*Exercise*. Find the line with "resolve l [] v = Some p ↔" in the entries below. Repeat it, every following line, and the line with "assert (v ∉", exactly and with nothing added.

(Saved data entries)

· · · · · · ·

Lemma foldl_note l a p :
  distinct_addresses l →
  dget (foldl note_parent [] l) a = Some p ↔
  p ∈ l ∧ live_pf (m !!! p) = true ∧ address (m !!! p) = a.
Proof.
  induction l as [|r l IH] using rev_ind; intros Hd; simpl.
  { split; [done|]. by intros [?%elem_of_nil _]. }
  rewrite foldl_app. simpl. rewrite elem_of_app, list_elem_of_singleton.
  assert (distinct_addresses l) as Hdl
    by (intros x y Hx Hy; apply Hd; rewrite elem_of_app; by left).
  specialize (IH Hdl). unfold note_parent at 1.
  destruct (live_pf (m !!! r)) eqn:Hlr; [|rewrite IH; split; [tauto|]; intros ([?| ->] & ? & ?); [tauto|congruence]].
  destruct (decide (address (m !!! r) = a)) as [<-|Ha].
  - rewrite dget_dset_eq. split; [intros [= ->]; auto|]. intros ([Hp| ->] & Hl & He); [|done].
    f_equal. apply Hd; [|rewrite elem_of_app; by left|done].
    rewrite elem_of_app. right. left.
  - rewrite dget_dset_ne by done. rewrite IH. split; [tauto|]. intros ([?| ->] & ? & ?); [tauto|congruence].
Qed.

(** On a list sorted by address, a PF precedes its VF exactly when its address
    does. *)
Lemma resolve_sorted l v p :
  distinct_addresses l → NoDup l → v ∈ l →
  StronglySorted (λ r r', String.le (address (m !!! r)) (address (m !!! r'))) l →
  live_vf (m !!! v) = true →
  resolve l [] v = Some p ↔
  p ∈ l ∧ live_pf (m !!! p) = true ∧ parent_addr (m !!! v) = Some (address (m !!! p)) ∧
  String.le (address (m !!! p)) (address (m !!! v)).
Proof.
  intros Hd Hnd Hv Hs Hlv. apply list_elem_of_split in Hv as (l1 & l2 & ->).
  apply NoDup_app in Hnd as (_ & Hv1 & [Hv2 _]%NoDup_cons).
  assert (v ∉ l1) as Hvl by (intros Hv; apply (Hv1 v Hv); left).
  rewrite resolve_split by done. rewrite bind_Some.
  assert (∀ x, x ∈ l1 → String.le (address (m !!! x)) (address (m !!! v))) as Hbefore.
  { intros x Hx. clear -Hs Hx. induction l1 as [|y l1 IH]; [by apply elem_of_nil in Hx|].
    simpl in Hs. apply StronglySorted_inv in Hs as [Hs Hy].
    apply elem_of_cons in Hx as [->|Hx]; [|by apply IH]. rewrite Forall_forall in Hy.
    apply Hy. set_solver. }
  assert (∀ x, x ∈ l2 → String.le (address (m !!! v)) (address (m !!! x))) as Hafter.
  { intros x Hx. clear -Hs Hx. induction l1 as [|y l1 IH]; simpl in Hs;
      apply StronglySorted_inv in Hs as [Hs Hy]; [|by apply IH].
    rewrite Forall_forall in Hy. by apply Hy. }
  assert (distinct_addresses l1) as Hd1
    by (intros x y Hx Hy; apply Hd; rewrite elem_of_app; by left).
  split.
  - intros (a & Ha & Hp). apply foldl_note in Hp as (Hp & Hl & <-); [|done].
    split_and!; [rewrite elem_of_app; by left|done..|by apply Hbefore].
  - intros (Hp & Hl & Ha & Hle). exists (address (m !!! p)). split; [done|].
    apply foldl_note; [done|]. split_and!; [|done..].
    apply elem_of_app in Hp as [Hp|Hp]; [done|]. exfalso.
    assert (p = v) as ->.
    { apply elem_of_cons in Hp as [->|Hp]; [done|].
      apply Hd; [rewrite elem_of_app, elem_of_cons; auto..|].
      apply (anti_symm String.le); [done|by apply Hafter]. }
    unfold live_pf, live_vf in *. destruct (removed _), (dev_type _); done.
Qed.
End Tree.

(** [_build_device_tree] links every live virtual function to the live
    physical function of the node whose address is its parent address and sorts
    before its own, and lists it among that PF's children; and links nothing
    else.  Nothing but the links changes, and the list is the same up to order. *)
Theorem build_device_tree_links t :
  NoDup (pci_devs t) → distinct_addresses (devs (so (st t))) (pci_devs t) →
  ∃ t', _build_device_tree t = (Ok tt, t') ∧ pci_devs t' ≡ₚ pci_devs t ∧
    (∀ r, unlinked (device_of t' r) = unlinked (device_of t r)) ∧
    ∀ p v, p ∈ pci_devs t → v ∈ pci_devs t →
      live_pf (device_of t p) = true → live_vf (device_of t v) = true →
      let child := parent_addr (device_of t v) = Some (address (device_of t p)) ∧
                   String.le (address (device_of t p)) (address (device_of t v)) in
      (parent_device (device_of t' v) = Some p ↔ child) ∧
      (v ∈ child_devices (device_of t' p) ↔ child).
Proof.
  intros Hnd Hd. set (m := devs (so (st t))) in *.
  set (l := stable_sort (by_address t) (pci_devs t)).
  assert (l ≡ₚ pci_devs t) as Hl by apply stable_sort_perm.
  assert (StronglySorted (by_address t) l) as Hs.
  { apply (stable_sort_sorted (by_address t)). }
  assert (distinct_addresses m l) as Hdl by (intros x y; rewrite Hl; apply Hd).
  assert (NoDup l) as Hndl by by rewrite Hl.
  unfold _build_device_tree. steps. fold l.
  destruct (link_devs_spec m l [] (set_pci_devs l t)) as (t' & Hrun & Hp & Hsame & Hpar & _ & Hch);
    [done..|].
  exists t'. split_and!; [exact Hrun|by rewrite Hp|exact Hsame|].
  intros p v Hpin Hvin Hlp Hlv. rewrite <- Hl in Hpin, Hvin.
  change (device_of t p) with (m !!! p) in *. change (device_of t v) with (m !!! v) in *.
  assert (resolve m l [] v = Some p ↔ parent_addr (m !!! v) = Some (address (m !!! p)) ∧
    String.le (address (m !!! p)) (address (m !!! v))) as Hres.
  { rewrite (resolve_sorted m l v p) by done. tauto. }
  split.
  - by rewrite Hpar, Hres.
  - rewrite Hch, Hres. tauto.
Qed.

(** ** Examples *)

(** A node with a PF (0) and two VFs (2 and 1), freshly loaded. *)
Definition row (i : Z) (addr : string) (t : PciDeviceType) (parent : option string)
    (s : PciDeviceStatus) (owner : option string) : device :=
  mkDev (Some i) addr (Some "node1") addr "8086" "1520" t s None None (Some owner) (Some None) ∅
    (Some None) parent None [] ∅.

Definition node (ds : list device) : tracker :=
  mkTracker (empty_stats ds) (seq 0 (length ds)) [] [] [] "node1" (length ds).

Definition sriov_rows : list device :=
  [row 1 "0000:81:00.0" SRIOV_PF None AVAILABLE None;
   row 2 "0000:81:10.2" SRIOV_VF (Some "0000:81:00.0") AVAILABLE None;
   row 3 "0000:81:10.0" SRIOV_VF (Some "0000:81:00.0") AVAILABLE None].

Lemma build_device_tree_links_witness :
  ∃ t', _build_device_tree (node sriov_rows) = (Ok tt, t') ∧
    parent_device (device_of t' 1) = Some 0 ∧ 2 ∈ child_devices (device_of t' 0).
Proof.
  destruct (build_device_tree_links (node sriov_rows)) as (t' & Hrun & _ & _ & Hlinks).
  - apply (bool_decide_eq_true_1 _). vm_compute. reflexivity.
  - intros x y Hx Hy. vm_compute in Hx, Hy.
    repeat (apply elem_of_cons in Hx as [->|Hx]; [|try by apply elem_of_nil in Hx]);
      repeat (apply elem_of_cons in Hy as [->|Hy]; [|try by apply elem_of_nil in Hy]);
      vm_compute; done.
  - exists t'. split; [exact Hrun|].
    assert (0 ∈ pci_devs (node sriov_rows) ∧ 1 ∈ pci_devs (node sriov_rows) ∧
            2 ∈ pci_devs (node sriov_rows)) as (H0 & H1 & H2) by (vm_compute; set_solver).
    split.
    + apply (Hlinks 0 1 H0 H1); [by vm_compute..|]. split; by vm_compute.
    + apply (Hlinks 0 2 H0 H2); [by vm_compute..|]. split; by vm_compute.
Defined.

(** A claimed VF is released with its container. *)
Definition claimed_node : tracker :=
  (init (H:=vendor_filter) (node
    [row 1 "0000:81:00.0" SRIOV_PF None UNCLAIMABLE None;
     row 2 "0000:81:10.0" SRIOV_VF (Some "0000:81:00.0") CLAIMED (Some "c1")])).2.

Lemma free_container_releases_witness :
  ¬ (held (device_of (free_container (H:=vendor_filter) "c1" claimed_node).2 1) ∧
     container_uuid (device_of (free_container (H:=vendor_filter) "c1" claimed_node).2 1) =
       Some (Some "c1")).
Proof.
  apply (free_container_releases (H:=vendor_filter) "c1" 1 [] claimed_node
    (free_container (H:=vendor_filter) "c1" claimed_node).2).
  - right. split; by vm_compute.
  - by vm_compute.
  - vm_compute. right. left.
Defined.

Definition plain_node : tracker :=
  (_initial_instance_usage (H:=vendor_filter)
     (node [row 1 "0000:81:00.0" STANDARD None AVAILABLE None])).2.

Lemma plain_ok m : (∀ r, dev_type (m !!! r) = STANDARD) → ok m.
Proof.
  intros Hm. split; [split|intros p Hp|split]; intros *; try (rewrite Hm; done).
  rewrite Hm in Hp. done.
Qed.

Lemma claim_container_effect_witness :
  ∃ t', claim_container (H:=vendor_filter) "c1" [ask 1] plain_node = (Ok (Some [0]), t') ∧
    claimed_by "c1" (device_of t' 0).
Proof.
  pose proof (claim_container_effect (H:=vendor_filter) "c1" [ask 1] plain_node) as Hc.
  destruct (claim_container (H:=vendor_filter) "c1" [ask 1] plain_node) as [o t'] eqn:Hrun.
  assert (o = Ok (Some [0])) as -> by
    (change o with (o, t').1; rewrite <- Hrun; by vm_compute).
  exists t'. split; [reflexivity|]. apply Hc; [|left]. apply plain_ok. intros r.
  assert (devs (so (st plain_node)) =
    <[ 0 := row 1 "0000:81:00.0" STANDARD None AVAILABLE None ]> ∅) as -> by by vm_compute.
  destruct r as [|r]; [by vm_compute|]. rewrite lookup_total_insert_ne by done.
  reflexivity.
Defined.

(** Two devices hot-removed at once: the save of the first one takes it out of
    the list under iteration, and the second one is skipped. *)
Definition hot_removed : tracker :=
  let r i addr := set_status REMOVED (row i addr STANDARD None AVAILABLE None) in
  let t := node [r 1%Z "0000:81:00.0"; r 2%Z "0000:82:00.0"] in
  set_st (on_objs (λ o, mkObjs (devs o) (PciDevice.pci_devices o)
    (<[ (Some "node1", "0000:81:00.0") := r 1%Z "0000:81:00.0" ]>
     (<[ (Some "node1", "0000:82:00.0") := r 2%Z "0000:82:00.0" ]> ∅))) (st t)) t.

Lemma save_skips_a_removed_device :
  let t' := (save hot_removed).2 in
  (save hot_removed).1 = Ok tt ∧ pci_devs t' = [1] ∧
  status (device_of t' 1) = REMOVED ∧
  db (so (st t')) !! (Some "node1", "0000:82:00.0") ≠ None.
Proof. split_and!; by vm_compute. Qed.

· · · · · · ·

*Answer space*.
  resolve l [] v = Some p ↔
  p ∈ l ∧ live_pf (m !!! p) = true ∧ parent_addr (m !!! v) = Some (address (m !!! p)) ∧
  String.le (address (m !!! p)) (address (m !!! v)).
Proof.
  intros Hd Hnd Hv Hs Hlv. apply list_elem_of_split in Hv as (l1 & l2 & ->).
  apply NoDup_app in Hnd as (_ & Hv1 & [Hv2 _]%NoDup_cons).
  assert (v ∉ l1) as Hvl by (intros Hv; apply (Hv1 v Hv); left).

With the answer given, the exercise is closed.